Canadian researchers pinpoint the mechanism of cannabidiol for safe pain relief without side effects
Source: MUHC Newsroom
Montreal, October 25, 2018 – In the wake of cannabis legalization, a team of scientists at the Research Institute of the McGill University Health Centre (MUHC) and McGill University have delivered encouraging news for chronic pain sufferers by pinpointing the effective dose of marijuana plant extract cannabidiol (CBD) for safe pain relief without the typical “high” or euphoria produced by the THC. The findings of their study have been published in the journal PAIN.
Cannabis indica and sativa are the two main cannabis strains that produce the pharmacological principles known as tetrahydrocannabinol (THC) and cannabidiol (CBD). Dr. Gabriella Gobbi’s team demonstrated that CBD does not act on the CB1 cannabinoid receptors like THC, but through the mechanism that binds specific receptors involved in anxiety (serotonin 5-HT1A) and pain (vanilloid TRPV1). Researchers were able to extrapolate the exact dosage of CBD displaying analgesic and antianxiety properties without the risk of addiction and euphoria classically produced by the THC.

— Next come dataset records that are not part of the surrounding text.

(** * buildscripts/monitor_build_status/cli.py

    A shallow embedding of the build-status monitor: the counting of open
    build-failure tickets against fixed thresholds, the fourteen-day
    Evergreen waterfall report with its per-project medians, and the
    RED / YELLOW / GREEN verdict computed by
    [MonitorBuildStatusOrchestrator.evaluate_build_redness].

    Python values are modelled as follows.
    - [int] is [Z]; a count obtained from a collection is a [nat].
    - [float] is the rational value of an IEEE-754 binary64 number: every
      float operation computes the exact rational result and rounds it to
      53 significant bits, ties to even ([Float.round53]).  The exponent range
      (overflow above 1.8e308, subnormals below 2.2e-308) is not modelled:
      the model computes the float of Python as long as the rounded result
      is zero or of normal magnitude ([Float.in_range]), as it is for the
      percentage of the length of any list that a machine holds; the
      properties of integers that are not such lengths bound them, and
      show that the results are in range.  [agrees_with_binary64] checks
      the model against the kernel's hardware floats.
    - exceptions are the [Raise] branch of [result].
    - a [dict] that is iterated is an association list in insertion order
      ([Dict]); a [dict] that is only indexed is a [gmap].
    - [datetime] is a number of microseconds since 1970-01-01T00:00:00 UTC.
    - the structured log is the list of the [LOGGER.info] calls, each with
      its message and keyword arguments ([LogEvent]); the calls of a method
      are collected by a function of their own, named after it
      ([_make_bfs_report_log] and the like), and [evaluate_build_redness]
      puts them in the order of the run. *)

From Stdlib Require Import ZArith QArith Qround Qabs Qpower Lia Lqa.
From Stdlib Require Import Floats.PrimFloat Floats.FloatOps Floats.SpecFloat Uint63.
From stdpp Require Import gmap strings list pretty sorting.

#[local] Open Scope Z_scope.

(** ** Python exceptions and the error monad *)

Inductive exn : Type :=
  | ZeroDivisionError
  | KeyError (key : string)
  | StatisticsError.

Inductive result (A : Type) : Type :=
  | Ok (a : A)
  | Raise (e : exn).
Arguments Ok {A} a.
Arguments Raise {A} e.

#[export] Instance result_ret : MRet result := λ A, @Ok A.
#[export] Instance result_bind : MBind result := λ A B k r,
  match r with
  | Ok a => k a
  | Raise e => Raise e
  end.
#[export] Instance result_fmap : FMap result := λ A B f r,
  match r with
  | Ok a => Ok (f a)
  | Raise e => Raise e
  end.

Definition is_ok {A} (r : result A) : bool :=
  match r with Ok _ => true | Raise _ => false end.

(** [for x in xs: acc = body(acc, x)], where the body may raise. *)
Fixpoint for_each {A S} (body : S → A → result S) (xs : list A) (acc : S)
  : result S :=
  match xs with
  | [] => Ok acc
  | x :: xs' => acc' ← body acc x; for_each body xs' acc'
  end.

(** ** Python floats *)

Module Float.

#[local] Open Scope Q_scope.

(** Nearest integer, ties to the even one. *)
Definition round_half_even (q : Q) : Z :=
  let f := Qfloor q in
  match Qcompare (q - inject_Z f) (1 # 2) with
  | Lt => f
  | Gt => (f + 1)%Z
  | Eq => if Z.even f then f else (f + 1)%Z
  end.

(** [ilog2 q] is the integer [k] with [2^k <= q < 2^(k+1)], for [0 < q]. *)
Definition ilog2 (q : Q) : Z :=
  let k := (Z.log2 (Qnum q) - Z.log2 (Z.pos (Qden q)))%Z in
  if Qle_bool (Qpower 2 k) q then k else (k - 1)%Z.

(** The significand of a positive [q] on 53 bits and its exponent. *)
Definition exponent (q : Q) : Z := (ilog2 q - 52)%Z.
Definition significand (q : Q) : Z :=
  round_half_even (q / Qpower 2 (exponent q)).

Definition round_pos (q : Q) : Q :=
  inject_Z (significand q) * Qpower 2 (exponent q).

(** Round to nearest binary64, ties to even. *)
Definition round53 (q : Q) : Q :=
  match Qnum q with
  | Z0 => 0
  | Zpos _ => Qred (round_pos q)
  | Zneg _ => Qred (- round_pos (- q))
  end.

(** The unit roundoff of binary64, 2^-53. *)
Definition unit_roundoff : Q := 1 # 9007199254740992.

(** The values on which rounding to 53 bits is rounding to binary64: zero
    and the magnitudes of the normal numbers.  A rounded result of 2^1024
    or more is an overflow ([int / int] and [float(int)] raise
    [OverflowError], a product is infinite), one below 2^-1022 is rounded
    on the coarser grid of the subnormal numbers. *)
Definition in_range (x : Q) : Prop :=
  x == 0 \/ (2 ^ (-1022) <= Qabs x /\ Qabs x < 2 ^ 1024).

(** [float(n)], for [n] of magnitude below 2^1024. *)
Definition of_int (n : Z) : Q := round53 (inject_Z n).

(** [a / b] on two ints: the correctly rounded quotient, when it is
    [in_range]. *)
Definition int_truediv (a b : Z) : result Q :=
  if (b =? 0)%Z then Raise ZeroDivisionError
  else Ok (round53 (inject_Z a / inject_Z b)).

(** [x * y] on two floats, when the product is [in_range]. *)
Definition mul (x y : Q) : Q := round53 (x * y).

Definition gtb (x y : Q) : bool := negb (Qle_bool x y).
Definition ltb (x y : Q) : bool := negb (Qle_bool y x).

(** [f"{x:.<digits>f}"]: the decimal expansion of [x] with [digits]
    fractional digits, correctly rounded, ties to even. *)
Definition pad_zeros (width : nat) (s : string) : string :=
  String.concat "" (replicate (width - String.length s)%nat "0"%string) +:+ s.

Definition format_f (digits : nat) (x : Q) : string :=
  let scaled := round_half_even (Qabs x * inject_Z (10 ^ Z.of_nat digits)) in
  let ds := pad_zeros (S digits) (pretty scaled) in
  let cut := (String.length ds - digits)%nat in
  let sign := if Qle_bool 0 x then ""%string else "-"%string in
  sign +:+ String.substring 0 cut ds
    +:+ (if digits is O then ""%string else "." +:+ String.substring cut digits ds).

(** The rational value of a hardware binary64 number. *)
Definition of_spec_float (s : spec_float) : option Q :=
  match s with
  | S754_zero _ => Some 0
  | S754_finite sign m e =>
      let v := inject_Z (Z.pos m) * Qpower 2 e in
      Some (Qred (if sign then - v else v))
  | S754_infinity _ | S754_nan => None
  end.

Definition binary64_value (x : float) : option Q := of_spec_float (Prim2SF x).

End Float.

(** ** Python strings, statistics, dicts and datetimes *)

Module Py.

Definition nl : string := String (Ascii.ascii_of_nat 10) EmptyString.
Definition dquote : string := String (Ascii.ascii_of_nat 34) EmptyString.

(** [sep.join(parts)] *)
Definition join (sep : string) (parts : list string) : string :=
  String.concat sep parts.

(** [s.split("\n")] *)
Fixpoint split_lines_go (cur : string) (s : string) : list string :=
  match s with
  | EmptyString => [cur]
  | String c s' =>
      if Ascii.eqb c (Ascii.ascii_of_nat 10) then cur :: split_lines_go EmptyString s'
      else split_lines_go (cur +:+ String c EmptyString) s'
  end.
Definition split_lines (s : string) : list string :=
  split_lines_go EmptyString s.

(** [s.strip()]: ASCII whitespace is removed at both ends. *)
Definition is_space (c : Ascii.ascii) : bool :=
  let n := Ascii.nat_of_ascii c in
  ((9 <=? n) && (n <=? 13) || (28 <=? n) && (n <=? 32))%nat.

Fixpoint lstrip (s : string) : string :=
  match s with
  | EmptyString => EmptyString
  | String c s' => if is_space c then lstrip s' else s
  end.

Fixpoint rstrip (s : string) : string :=
  match s with
  | EmptyString => EmptyString
  | String c s' =>
      match rstrip s' with
      | EmptyString => if is_space c then EmptyString else String c EmptyString
      | r => String c r
      end
  end.

Definition strip (s : string) : string := rstrip (lstrip s).

(** A number returned by [statistics.median]: an element of the data
    (an int) or the mean of the two middle elements (a float). *)
Inductive number : Type :=
  | Int (n : Z)
  | Flt (x : Q).

Definition to_float (v : number) : Q :=
  match v with
  | Int n => Float.of_int n
  | Flt x => x
  end.

(** [statistics.median(data)] *)
Definition median (data : list Z) : result number :=
  let data := merge_sort Z.le data in
  let n := length data in
  if (n =? 0)%nat then Raise StatisticsError
  else if (n mod 2 =? 1)%nat then Ok (Int (nth (n / 2) data 0))
  else
    let i := (n / 2)%nat in
    Flt <$> Float.int_truediv (nth (i - 1) data 0 + nth i data 0) 2.

End Py.

(** A dict in insertion order. *)
Module Dict.

Definition t (V : Type) : Type := list (string * V).

(** [d[k]] *)
Fixpoint get {V} (k : string) (d : t V) : result V :=
  match d with
  | [] => Raise (KeyError k)
  | (k', v) :: d' => if String.eqb k' k then Ok v else get k d'
  end.

(** [d[k] = v]: an existing key keeps its place. *)
Fixpoint set {V} (k : string) (v : V) (d : t V) : t V :=
  match d with
  | [] => [(k, v)]
  | (k', v') :: d' =>
      if String.eqb k' k then (k', v) :: d' else (k', v') :: set k v d'
  end.

(** [{k: v for k in ks}] *)
Definition from_keys {V} (ks : list string) (v : V) : t V :=
  fold_left (λ d k, set k v d) ks [].

(** [d[k].append(x)] *)
Definition append_at {V} (k : string) (x : V) (d : t (list V))
  : result (t (list V)) :=
  vs ← get k d; Ok (set k (vs ++ [x]) d).

Definition keys {V} (d : t V) : list string := d.*1.

End Dict.

(** Datetimes in UTC, in microseconds since the epoch. *)
Module Datetime.

Definition usec_per_day : Z := 86400 * 1000000.

(** [timedelta(days=n)] *)
Definition timedelta_days (n : Z) : Z := n * usec_per_day.

(** [t.replace(hour=0, minute=0, second=0, microsecond=0)] *)
Definition at_midnight (t : Z) : Z := t - t mod usec_per_day.

(** The proleptic Gregorian date of a day number (days since the epoch). *)
Definition civil_from_days (days : Z) : Z * Z * Z :=
  let z := days + 719468 in
  let era := z / 146097 in
  let doe := z - era * 146097 in
  let yoe := (doe - doe / 1460 + doe / 36524 - doe / 146096) / 365 in
  let doy := doe - (365 * yoe + yoe / 4 - yoe / 100) in
  let mp := (5 * doy + 2) / 153 in
  let d := doy - (153 * mp + 2) / 5 + 1 in
  let m := if mp <? 10 then mp + 3 else mp - 9 in
  let y := yoe + era * 400 + (if m <=? 2 then 1 else 0) in
  (y, m, d).

(** [t.strftime("%Y-%m-%d")] *)
Definition strftime_ymd (t : Z) : string :=
  let '(y, m, d) := civil_from_days (t / usec_per_day) in
  Float.pad_zeros 4 (pretty y) +:+ "-" +:+ Float.pad_zeros 2 (pretty m)
    +:+ "-" +:+ Float.pad_zeros 2 (pretty d).

(** [t.isoformat()], for a datetime whose [tzinfo] is UTC: the fraction of
    a second is written only when it is not zero. *)
Definition isoformat (t : Z) : string :=
  let '(y, m, d) := civil_from_days (t / usec_per_day) in
  let usec := t mod usec_per_day in
  let second := usec / 1000000 in
  let microsecond := usec mod 1000000 in
  Float.pad_zeros 4 (pretty y) +:+ "-" +:+ Float.pad_zeros 2 (pretty m)
    +:+ "-" +:+ Float.pad_zeros 2 (pretty d)
    +:+ "T" +:+ Float.pad_zeros 2 (pretty (second / 3600))
    +:+ ":" +:+ Float.pad_zeros 2 (pretty (second / 60 mod 60))
    +:+ ":" +:+ Float.pad_zeros 2 (pretty (second mod 60))
    +:+ (if microsecond =? 0 then ""%string
         else "." +:+ Float.pad_zeros 6 (pretty microsecond))
    +:+ "+00:00".

End Datetime.

(** An event of the structured log: the message of a [LOGGER.info] call and
    its keyword arguments, in the order of the call. *)
Inductive LogValue : Type :=
  | LogStr (s : string)
  | LogInt (n : Z)
  | LogStrs (l : list string)
  | LogInts (l : list Z).

Record LogEvent : Type := {
  event : string;
  kwargs : list (string * LogValue);
}.

(** [LOGGER.info(message)] *)
Definition info (message : string) : LogEvent :=
  {| event := message; kwargs := [] |}.

(** ** The collaborators of the script *)

(** buildscripts/monitor_build_status/jira_service.py *)
Inductive TestType : Type := CORRECTNESS | PERFORMANCE.
Inductive BfTemperature : Type := HOT | COLD | NONE.

#[export] Instance TestType_eq_dec : EqDecision TestType.
Proof. solve_decision. Defined.
#[export] Instance BfTemperature_eq_dec : EqDecision BfTemperature.
Proof. solve_decision. Defined.

(** Modelled from the spec: the ticket record of section 3, which
    jira_service.py declares; an absent team is [None]. *)
Record BfIssue : Type := {
  key : string;
  assigned_team : option string;
  test_type : TestType;
  temperature : BfTemperature;
  evergreen_projects : list string;
}.

Record JiraService : Type := {
  fetch_bfs : string → list BfIssue;
}.

(** Modelled from the spec: [TaskStatusCounts] of evergreen_service.py, a
    tally of task outcomes for one project; a tally built from a project
    name alone has every count zero, and [add] sums field by field and
    carries the project of its left operand through. *)
Record TaskStatusCounts : Type := {
  project : string;
  succeeded : Z;
  failed : Z;
  other : Z;
}.

Definition TaskStatusCounts_of_project (name : string) : TaskStatusCounts :=
  {| project := name; succeeded := 0; failed := 0; other := 0 |}.

Definition TaskStatusCounts_add (a b : TaskStatusCounts) : TaskStatusCounts :=
  {| project := project a;
     succeeded := succeeded a + succeeded b;
     failed := failed a + failed b;
     other := other a + other b |}.

(** Modelled from the spec: [EvgProjectsInfo] of evergreen_service.py, the
    projects that track each branch and the active project names that scope
    the ticket query. *)
Record EvgProjectsInfo : Type := {
  branch_to_projects_map : gmap string (list string);
  active_project_names : list string;
}.

Record EvergreenService : Type := {
  get_evg_project_info : string → string → EvgProjectsInfo;
  get_waterfall_status : list string → Z → Z → list TaskStatusCounts;
}.

(** Modelled from the spec: [BFsReport] of bfs_report.py (section 4.1).  A
    ticket is ingested when one of its projects is active, under its team or
    the sentinel team when it has none; [get_bf_count] counts the ingested
    tickets whose test type and temperature are among the given ones,
    optionally of one team. *)
Module BFsReport.

Record t : Type := {
  all_assigned_teams : gset string;
  bfs : list (string * TestType * BfTemperature);
}.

“In animal models of neuropathic or chronic pain, we found that low doses of CBD administered for seven days alleviate both pain and anxiety, two symptoms often associated,” says first author of the study Danilo De Gregorio, a post-doctoral fellow at McGill University in Dr. Gobbi’s laboratory.
Lead author Dr. Gobbi, a researcher in the Brain Repair and Integrative Neuroscience (BRaIN) Program of the RI-MUHC, sees this as advancement for the evidence-based application of cannabis in medicine with CBD likely offering a safe alternative to THC and opioids for chronic pain, such as back pain, sciatica, diabetic, cancer or post-trauma pain.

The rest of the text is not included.